Everyone does this, whether about cake or exercise or spending habits or personal grooming or murder. "I can wolf down this entire pizza right now because this morning I only had a bowl of chia seeds soaked in fermented soy." (I don't know your life.) "I can park in this handicapped spot because I just gave money to a homeless guy." "I did my taxes early so I can shoot that guy who farted on the subway." And so on.
We use a number of loopholes to justify all kinds of things that go deliberately against our stated goals or values. We are, as many of you may have suspected since birth, totally and utterly full of shit. And it is all on us, and it is backed up by writers, philosophers, researchers, scientists, your exes, and everyone who has ever known you.
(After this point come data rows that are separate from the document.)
Lemma Neg_value w v : value q w (Neg q v) == - value q w v.
Proof.
  destruct v as [z|t]; cbn [Neg].
  - rewrite !value_Const. unfold ToBigInt, fNeg, FromInterface.
    now rewrite !mod_eqm.
  - rewrite !value_Wire. unfold termValue; cbn [VID Coeff]. unfold fNeg.
    rewrite mod_eqm. apply eqm_of_eq. ring.
Qed.

Lemma Sub_spec i1 i2 b :
  returns (Sub q i1 i2 []) b (fun r _ gs =>
    mulGates gs = [] /\
    forall w, Forall (gate_holds q w) gs ->
      value q w r == value q w i1 - value q w i2).
Proof.
  unfold Sub. cbn [neg map].
  eapply returns_conseq; [apply Add_spec|].
  cbn beta. intros r b' gs [Hm Hs]. split; [exact Hm|]. intros w Hw.
  rewrite (Hs w Hw). cbn [sumValues]. rewrite Neg_value.
  apply eqm_of_eq. ring.
Qed.

(** *** Products *)

Lemma splitProd_spec (r : list Term) : forall acc b,
  returns (splitProd q acc r) b (fun t _ gs =>
    List.length gs = List.length r /\
    forall w, Forall (gate_holds q w) gs ->
      termValue w t == termValue w acc * prodTerms w r).
Proof.
  induction r as [|t r IH]; intros acc b; cbn [splitProd].
  - apply returns_ret. split; [reflexivity|]. intros w _.
    apply eqm_of_eq. cbn [prodTerms]. ring.
  - apply returns_bind, returns_new, returns_bind, returns_gate.
    eapply returns_conseq; [apply IH|].
    cbn beta. intros o b' gs [Hl Hs]. split.
    + cbn [app List.length]. now rewrite Hl.
    + intros w Hw. inversion Hw as [|g gs' Hg Hgs]; subst.
      rewrite (Hs w Hgs). unfold gate_holds in Hg. cbn in Hg.
      apply eqm_0_iff in Hg. rewrite tMinusOne_eqm in Hg.
      unfold fMul in Hg. rewrite mod_eqm in Hg.
      unfold termValue at 1. cbn [VID Coeff prodTerms].
      rewrite tOne_eq.
      assert (Ho : w (nbVariables b) == termValue w acc * termValue w t).
      { apply (eqm_lin _ _ _ (-1) Hg). unfold termValue. ring. }
      rewrite Ho. apply eqm_of_eq. ring.
Qed.

Lemma prodTerms_app w l1 l2 :
  prodTerms w (l1 ++ l2) = prodTerms w l1 * prodTerms w l2.
Proof.
  induction l1 as [|t l1 IH]; cbn [app prodTerms].
  - ring.
  - rewrite IH. ring.
Qed.

Lemma filterConstantProd_aux_prod w (l : list FVariable) : forall res k,
  snd (filterConstantProd_aux q l res k)
    * prodTerms w (fst (filterConstantProd_aux q l res k))
  == k * prodTerms w res * prodValues q w l.
Proof.
  induction l as [|[z|t] l IH]; intros res k;
    cbn [filterConstantProd_aux prodValues].
  - cbn [fst snd]. apply eqm_of_eq. ring.
  - destruct (fIsZero q (fMul q k (FromInterface q z))) eqn:E.
    + cbn [fst snd]. apply fIsZero_true, eqm_0_iff in E.
      unfold fMul, FromInterface in E. rewrite !mod_eqm in E.
      rewrite value_Const.
      transitivity (k * z * (prodTerms w res * prodValues q w l));
        [rewrite E|]; apply eqm_of_eq; ring.
    + rewrite IH. unfold fMul, FromInterface. rewrite value_Const, !mod_eqm.
      apply eqm_of_eq. ring.
  - rewrite IH, prodTerms_app, value_Wire. apply eqm_of_eq.
    cbn [prodTerms]. ring.
Qed.

Lemma filterConstantProd_aux_length (l : list FVariable) : forall res k,
  (List.length (fst (filterConstantProd_aux q l res k))
   <= List.length res + List.length l)%nat.
Proof.
  induction l as [|[z|t] l IH]; intros res k;
    cbn [filterConstantProd_aux List.length].
  - cbn [fst]. lia.
  - destruct (fIsZero q (fMul q k (FromInterface q z))).
    + cbn [fst]. lia.
    + specialize (IH res (fMul q k (FromInterface q z))). lia.
  - specialize (IH (res ++ [t]) k). rewrite length_app in IH.
    cbn [List.length] in IH. lia.
Qed.

Lemma prodTerms_zero w (l : list Term) :
  existsb (fun t => fIsZero q (Coeff t)) l = true -> prodTerms w l == 0.
Proof.
  induction l as [|t l IH]; cbn [existsb prodTerms]; [discriminate|].
  intros H. apply orb_true_iff in H. destruct H as [H|H].
  - apply fIsZero_true, eqm_0_iff in H. unfold termValue. rewrite H.
    apply eqm_of_eq. ring.
  - rewrite (IH H). apply eqm_of_eq. ring.
Qed.

(** [Mul] never panics, emits at most one gate per operand after the
    first, and its result is the product of its operands under every
    assignment that satisfies those gates. *)
Lemma Mul_spec i1 i2 ins b :
  returns (Mul q i1 i2 ins) b (fun r _ gs =>
    (List.length gs <= S (List.length ins))%nat /\
    (isConst r = true -> gs = []) /\
    forall w, Forall (gate_holds q w) gs ->
      value q w r == prodValues q w (i1 :: i2 :: ins)).
Proof.
  unfold Mul.
  pose proof (fun w => filterConstantProd_aux_prod w (i1 :: i2 :: ins) []
                         (tOne q)) as Hprod.
  pose proof (filterConstantProd_aux_length (i1 :: i2 :: ins) [] (tOne q))
    as Hlen.
  fold (filterConstantProd q (i1 :: i2 :: ins)) in Hprod, Hlen.
  destruct (filterConstantProd q (i1 :: i2 :: ins)) as [vars k].
  cbn [fst snd List.length] in Hprod, Hlen.
  assert (Hprod' : forall w,
             k * prodTerms w vars == prodValues q w (i1 :: i2 :: ins)).
  { intros w. rewrite Hprod, tOne_eq. apply eqm_of_eq.
    cbn [prodTerms]. ring. }
  clear Hprod.
  destruct vars as [|v0 rest].
  - apply returns_ret. split; [cbn; lia|]. split; [reflexivity|]. intros w _.
    rewrite value_Const, <- Hprod'. apply eqm_of_eq.
    unfold ToBigInt. cbn [prodTerms]. ring.
  - destruct (fIsZero q k) eqn:Ek.
    { apply returns_ret. split; [cbn; lia|]. split; [reflexivity|]. intros w _.
      apply fIsZero_true, eqm_0_iff in Ek.
      rewrite value_Const, <- Hprod', Ek. apply eqm_of_eq. ring. }
    destruct (existsb (fun t => fIsZero q (Coeff t)) (v0 :: rest)) eqn:Ez.
    { apply returns_ret. split; [cbn; lia|]. split; [reflexivity|]. intros w _.
      rewrite value_Const, <- Hprod', (prodTerms_zero w _ Ez).
      apply eqm_of_eq. ring. }
    apply returns_bind.
    eapply returns_conseq; [apply splitProd_spec|].
    cbn beta. intros t b' gs [Hl Hs]. apply returns_ret.
    rewrite app_nil_r. split; [|split; [discriminate|]].
    + rewrite Hl. cbn [List.length] in Hlen. lia.
    + intros w Hw. rewrite value_Wire, (Hs w Hw), <- Hprod'.
      unfold mulConstant, termValue at 1. cbn [VID Coeff prodTerms].
      unfold fMul. rewrite mod_eqm. apply eqm_of_eq.
      unfold termValue. ring.
Qed.
(** X8. The stock history and the sales ledger only grow: a call of
    [handleStatusUpdate] keeps every earlier entry in place and appends at
    most one sales record. Every history entry it appends is of type 'out',
    not deleted, by "System", names the order in its remark, refers to a
    stock record of the store with that record's quantity as previousStock,
    and has currentStock = previousStock - quantity >= 0. The projection is
    not touched. *)
Theorem ledgers_are_append_only
    (orderList : list Order.t) (db : Db) (orderId newStatus : string) (now : Date) :
  let r := handleStatusUpdate orderList db orderId newStatus now in
  (exists entries,
     stockHistory (fst r) = stockHistory db ++ entries /\
     Forall (fun h =>
               StockHistory.type h = "out" /\
               StockHistory.isDeleted h = false /\
               StockHistory.updatedBy h = "System" /\
               StockHistory.remarks h = "Order " +:+ orderId +:+ " ready for pickup" /\
               StockHistory.currentStock h =
                 StockHistory.previousStock h - StockHistory.quantity h /\
               0 <= StockHistory.currentStock h /\
               exists s, In s (stocks db) /\ StockHistory.stockId h = Stock.id s /\
                         StockHistory.previousStock h = Stock.quantity s)
            entries) /\
  (exists records,
     sales (fst r) = sales db ++ records /\ (length records <= 1)%nat /\
     Forall (fun s => Sale.orderId s = orderId /\ newStatus = "Completed") records) /\
  tracking_orders (fst r) = tracking_orders db.
Proof.
  cbv zeta.
  destruct (handleStatusUpdate_effect orderList db orderId newStatus now)
    as [->|(order & doc & _ & [(_ & Hav & ->)|[(-> & ->)|(_ & _ & ->)]])].
  - split; [exists []|split; [exists []|reflexivity]]; rewrite app_nil_r; auto.
  - rewrite commit_app.
    destruct (commit_itemWrites db orderId now (Order.items order) db)
      as (_ & Hs & Ht & Hh & _). simpl. rewrite Hs, Ht, Hh.
    split; [|split; [exists []; rewrite app_nil_r; auto | reflexivity]].
    eexists. split; [reflexivity|]. apply itemHistory_entries, Hav.
  - simpl. split; [exists []; rewrite app_nil_r; auto|].
    split; [|reflexivity]. eexists. split; [reflexivity|].
    split; [simpl; lia|]. repeat constructor.
  - simpl. split; [exists []|split; [exists []|reflexivity]];
      rewrite app_nil_r; auto.
Qed.

(** X9. A call of [handleStatusUpdate] never creates or deletes an order
    document and never touches another order's document; in the document
    it addresses it keeps the customer id, the line items, the amount, the
    payment fields, the pickup slot and the creation time. *)
Theorem order_documents_keep_content
    (orderList : list Order.t) (db : Db) (orderId newStatus : string) (now : Date) :
  let db' := fst (handleStatusUpdate orderList db orderId newStatus now) in
  dom (orders db') = dom (orders db) /\
  (forall other, other <> orderId -> orders db' !! other = orders db !! other) /\
  (forall doc', orders db' !! orderId = Some doc' ->
     exists doc, orders db !! orderId = Some doc /\
       OrderDoc.userId doc' = OrderDoc.userId doc /\
       OrderDoc.items doc' = OrderDoc.items doc /\
       OrderDetails.totalAmount (OrderDoc.orderDetails doc') =
         OrderDetails.totalAmount (OrderDoc.orderDetails doc) /\
       OrderDetails.paymentMethod (OrderDoc.orderDetails doc') =
         OrderDetails.paymentMethod (OrderDoc.orderDetails doc) /\
       OrderDetails.paymentStatus (OrderDoc.orderDetails doc') =
         OrderDetails.paymentStatus (OrderDoc.orderDetails doc) /\
       OrderDetails.gcashReference (OrderDoc.orderDetails doc') =
         OrderDetails.gcashReference (OrderDoc.orderDetails doc) /\
       OrderDetails.pickupTime (OrderDoc.orderDetails doc') =
         OrderDetails.pickupTime (OrderDoc.orderDetails doc) /\
       OrderDetails.pickupDate (OrderDoc.orderDetails doc') =
         OrderDetails.pickupDate (OrderDoc.orderDetails doc) /\
       OrderDetails.createdAt (OrderDoc.orderDetails doc') =
         OrderDetails.createdAt (OrderDoc.orderDetails doc)).
Proof.
  cbv zeta.
  assert (Halter : forall st u c,
    let m := alter (setOrderFields st u c) orderId (orders db) in
    dom m = dom (orders db) /\
    (forall other, other <> orderId -> m !! other = orders db !! other) /\
    (forall doc', m !! orderId = Some doc' ->
       exists doc, orders db !! orderId = Some doc /\ doc' = setOrderFields st u c doc)).
  { intros st u c. cbv zeta. split; [apply dom_alter_L|]. split.
    - intros other Hne. apply lookup_alter_ne. congruence.
    - intros doc'. rewrite lookup_alter_eq.
      destruct (orders db !! orderId) as [doc|]; [|discriminate].
      intros [= <-]. eauto. }
  assert (Hfields : forall st u c doc doc',
    doc' = setOrderFields st u c doc ->
    OrderDoc.userId doc' = OrderDoc.userId doc /\
    OrderDoc.items doc' = OrderDoc.items doc /\
    OrderDetails.totalAmount (OrderDoc.orderDetails doc') =
      OrderDetails.totalAmount (OrderDoc.orderDetails doc) /\
    OrderDetails.paymentMethod (OrderDoc.orderDetails doc') =
      OrderDetails.paymentMethod (OrderDoc.orderDetails doc) /\
    OrderDetails.paymentStatus (OrderDoc.orderDetails doc') =
      OrderDetails.paymentStatus (OrderDoc.orderDetails doc) /\
    OrderDetails.gcashReference (OrderDoc.orderDetails doc') =
      OrderDetails.gcashReference (OrderDoc.orderDetails doc) /\
    OrderDetails.pickupTime (OrderDoc.orderDetails doc') =
      OrderDetails.pickupTime (OrderDoc.orderDetails doc) /\
    OrderDetails.pickupDate (OrderDoc.orderDetails doc') =
      OrderDetails.pickupDate (OrderDoc.orderDetails doc) /\
    OrderDetails.createdAt (OrderDoc.orderDetails doc') =
      OrderDetails.createdAt (OrderDoc.orderDetails doc)).
  { intros st u c doc doc' ->. destruct c; repeat split. }
  assert (Hgoal : forall st u c m, m = alter (setOrderFields st u c) orderId (orders db) ->
    dom m = dom (orders db) /\
    (forall other, other <> orderId -> m !! other = orders db !! other) /\
    (forall doc', m !! orderId = Some doc' ->
       exists doc, orders db !! orderId = Some doc /\
         OrderDoc.userId doc' = OrderDoc.userId doc /\
         OrderDoc.items doc' = OrderDoc.items doc /\
         OrderDetails.totalAmount (OrderDoc.orderDetails doc') =
           OrderDetails.totalAmount (OrderDoc.orderDetails doc) /\
         OrderDetails.paymentMethod (OrderDoc.orderDetails doc') =
           OrderDetails.paymentMethod (OrderDoc.orderDetails doc) /\
         OrderDetails.paymentStatus (OrderDoc.orderDetails doc') =
           OrderDetails.paymentStatus (OrderDoc.orderDetails doc) /\
         OrderDetails.gcashReference (OrderDoc.orderDetails doc') =
           OrderDetails.gcashReference (OrderDoc.orderDetails doc) /\
         OrderDetails.pickupTime (OrderDoc.orderDetails doc') =
           OrderDetails.pickupTime (OrderDoc.orderDetails doc) /\
         OrderDetails.pickupDate (OrderDoc.orderDetails doc') =
           OrderDetails.pickupDate (OrderDoc.orderDetails doc) /\
         OrderDetails.createdAt (OrderDoc.orderDetails doc') =
           OrderDetails.createdAt (OrderDoc.orderDetails doc))).
  { intros st u c m ->. destruct (Halter st u c) as (Hd & Ho & Hs).
    split; [exact Hd|]. split; [exact Ho|].
    intros doc' H. destruct (Hs doc' H) as (doc & Hdoc & Heq).
    exists doc. split; [exact Hdoc|]. eapply Hfields, Heq. }
  destruct (handleStatusUpdate_effect orderList db orderId newStatus now)
    as [->|(order & doc & _ & [(_ & Hav & ->)|[(-> & ->)|(_ & _ & ->)]])].
  - split; [reflexivity|]. split; [reflexivity|].
    intros doc' H. exists doc'. split; [exact H|]. repeat split.
  - rewrite commit_app.
    destruct (commit_itemWrites db orderId now (Order.items order) db)
      as (Ho & _). eapply Hgoal. simpl. rewrite Ho. reflexivity.
  - eapply Hgoal. reflexivity.
  - eapply Hgoal. reflexivity.
Qed.

(** X10. An order that the page still lists, with its reference, but whose
    document is gone from the store: whatever the target status, the call
    alerts "Order not found" and changes nothing; no stock is looked up. *)
Theorem order_document_missing
    (orderList : list Order.t) (db : Db) (orderId newStatus : string)
    (now : Date) (order : Order.t) :
  findOrder orderList orderId = Some order ->
  is_Some (Order.ref order) ->
  orders db !! orderId = None ->
  handleStatusUpdate orderList db orderId newStatus now =
  (db, Alerted "Order not found").
Proof.
  intros Hf [r Hr] Hd. unfold handleStatusUpdate, runTransaction, updateFunction.
  rewrite Hf, Hr, Hd. reflexivity.
Qed.

Lemma order_document_missing_witness :
  let od := OrderDetails.mk "10:00" "2024-01-02" "Preparing Order" 30 "Cash"
              None None "2024-01-01" None None in
  let o := Order.mk "o1" "u1" None od [Item.mk "c1" "Small" ["ube"] 3 10]
             (Some "orders/o1") in
  let db := mkDb ∅ [Stock.mk "s1" "Small" ["ube"] 5 (mkDate 1 "T1")] [] [] [] in
  handleStatusUpdate [o] db "o1" "Ready for Pickup" (mkDate 5 "T5") =
  (db, Alerted "Order not found").
Proof.
  cbv zeta. eapply order_document_missing.
  - reflexivity.
  - eexists. reflexivity.
  - reflexivity.
Defined.

(** ** What the table shows *)

Lemma string_app_nil_r (a : string) : a +:+ "" = a.
Proof. induction a as [|x a IH]; [reflexivity | exact (f_equal (String x) IH)]. Qed.
(** * H3 Route Explorer: cell roles, route lookup and selection

    A shallow embedding of [routes_visualization.py]: the cell table and its
    role sets, the route table indexed by (departure, destination), the
    session's origin/target slots, and the click handler that resolves a map
    click to a cell and feeds it to the selection logic.

    Conventions.  A pandas frame is the list of its rows, in row order.
    Floating-point columns are IEEE values ([spec_float]).  A cell id is a
    Python value that is either an [int] or a [str].  The calls into shapely
    and into the spatial index are parameters of the section that embeds the
    click handler; the part of their contract that the handler relies on is
    stated as hypotheses where it is used. *)

From Corelib Require Import Floats.SpecFloat.
From stdpp Require Import base decidable countable list strings gmap.

Local Open Scope Z_scope.

(** ** Python values *)

Module Py.

(** The [cell] column holds either integers or strings. *)
Inductive CellId : Type :=
| CellInt (z : Z)
| CellStr (s : string).

#[global] Instance CellId_eq_dec : EqDecision CellId.
Proof. solve_decision. Defined.

Definition CellId_encode (c : CellId) : Z + string :=
  match c with
  | CellInt z => inl z
  | CellStr s => inr s
  end.

Definition CellId_decode (x : Z + string) : CellId :=
  match x with
  | inl z => CellInt z
  | inr s => CellStr s
  end.

#[global] Instance CellId_countable : Countable CellId.
Proof.
  apply (inj_countable' CellId_encode CellId_decode).
  intros []; reflexivity.
Defined.

(** [bool(x)] for a cell id: an integer is false when it is zero, a string
    when it is empty. *)
Definition truthy (c : CellId) : bool :=
  match c with
  | CellInt z => negb (z =? 0)
  | CellStr s => negb (String.eqb s "")
  end.

(** [bool(x)] for a session slot, which holds [None] or a cell id. *)
Definition truthy_slot (s : option CellId) : bool :=
  match s with
  | None => false
  | Some c => truthy c
  end.

(** [x > 0] on a float column; false for NaN. *)
Definition gt_zero (v : spec_float) : bool := SFltb (S754_zero false) v.

(** The binary64 value nearest to [m * 2^e]. *)
Definition f64 (m e : Z) : spec_float := binary_normalize 53 1024 m e false.

(** The exceptions that the modelled pandas calls can raise. *)
Inductive PyError : Type :=
| IndexError
| KeyError.

(** A computation that returns a value or raises. *)
Inductive result (A : Type) : Type :=
| Ok (a : A)
| Raise (e : PyError).

Arguments Ok {A} a.
Arguments Raise {A} e.

#[global] Instance result_ret : MRet result := fun A a => Ok a.

#[global] Instance result_bind : MBind result := fun A B k m =>
  match m with
  | Ok a => k a
  | Raise e => Raise e
  end.

End Py.
Export Py.

(** ** Geometry values handed to shapely *)

(** [Point(lon, lat)]. *)
Record Point : Type := mkPoint { pt_x : spec_float; pt_y : spec_float }.

(** A bounds tuple [(minx, miny, maxx, maxy)]. *)
Record BBox : Type := mkBBox {
  minx : spec_float; miny : spec_float;
  maxx : spec_float; maxy : spec_float
}.

(** [point.bounds]: the degenerate box at the point. *)
Definition point_bounds (p : Point) : BBox :=
  mkBBox (pt_x p) (pt_y p) (pt_x p) (pt_y p).

(** Two boxes intersect when they overlap on both axes, borders included. *)
Definition bbox_intersects (a b : BBox) : bool :=
  SFleb (minx a) (maxx b) && SFleb (minx b) (maxx a) &&
  SFleb (miny a) (maxy b) && SFleb (miny b) (maxy a).

(** ** The cell table *)

(** One row of [h3_abundance.csv] after [load_cells]; [Geom] is the type of
    the values of the [geometry] column. *)
Record CellRow (Geom : Type) : Type := mkCellRow {
  cell : CellId;
  geometry : Geom;
  lat : spec_float;
  lng : spec_float;
  value_wintering : spec_float;
  value_breeding : spec_float
}.

Arguments mkCellRow {Geom}.
Arguments cell {Geom}.
Arguments geometry {Geom}.
Arguments lat {Geom}.
Arguments lng {Geom}.
Arguments value_wintering {Geom}.
Arguments value_breeding {Geom}.

(** [set(df.loc[df["value_wintering"] > 0, "cell"])] *)
Definition departure_cells {Geom} (df : list (CellRow Geom)) : gset CellId :=
  list_to_set (map cell (List.filter (fun r => gt_zero (value_wintering r)) df)).

(** [set(df.loc[df["value_breeding"] > 0, "cell"])] *)
Definition destination_cells {Geom} (df : list (CellRow Geom)) : gset CellId :=
  list_to_set (map cell (List.filter (fun r => gt_zero (value_breeding r)) df)).

(** The two role sets, computed one after the other at load time. *)
Definition classify {Geom} (df : list (CellRow Geom)) : gset CellId * gset CellId :=
  (departure_cells df, destination_cells df).

(** ** The route table *)

(** A polyline: [(lat, lon)] pairs. *)
Definition Path : Type := list (spec_float * spec_float).

(** One row of the pickled route frame. *)
Record RouteRecord : Type := mkRouteRecord {
  departure_cell : CellId;
  destination_cell : CellId;
  path : Path;
  extra : list (string * spec_float)
}.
Author Gretchen Rubin, who wrote Better Than Before and The Happiness Project, told the LA Times that the major impediment to happiness is the sheer scale of mental magic people invent so as to not have to change or grow or do a single thing differently than the day before, no matter what they just promised they would change about.
David Levine writes:
Rubin says often the reasons why people fail — even at major efforts such as diet or exercise — is not a matter of willpower but a product of almost magical thinking, searching for and finding loopholes, those justifications that will excuse us from maintaining this particular habit in this particular situation.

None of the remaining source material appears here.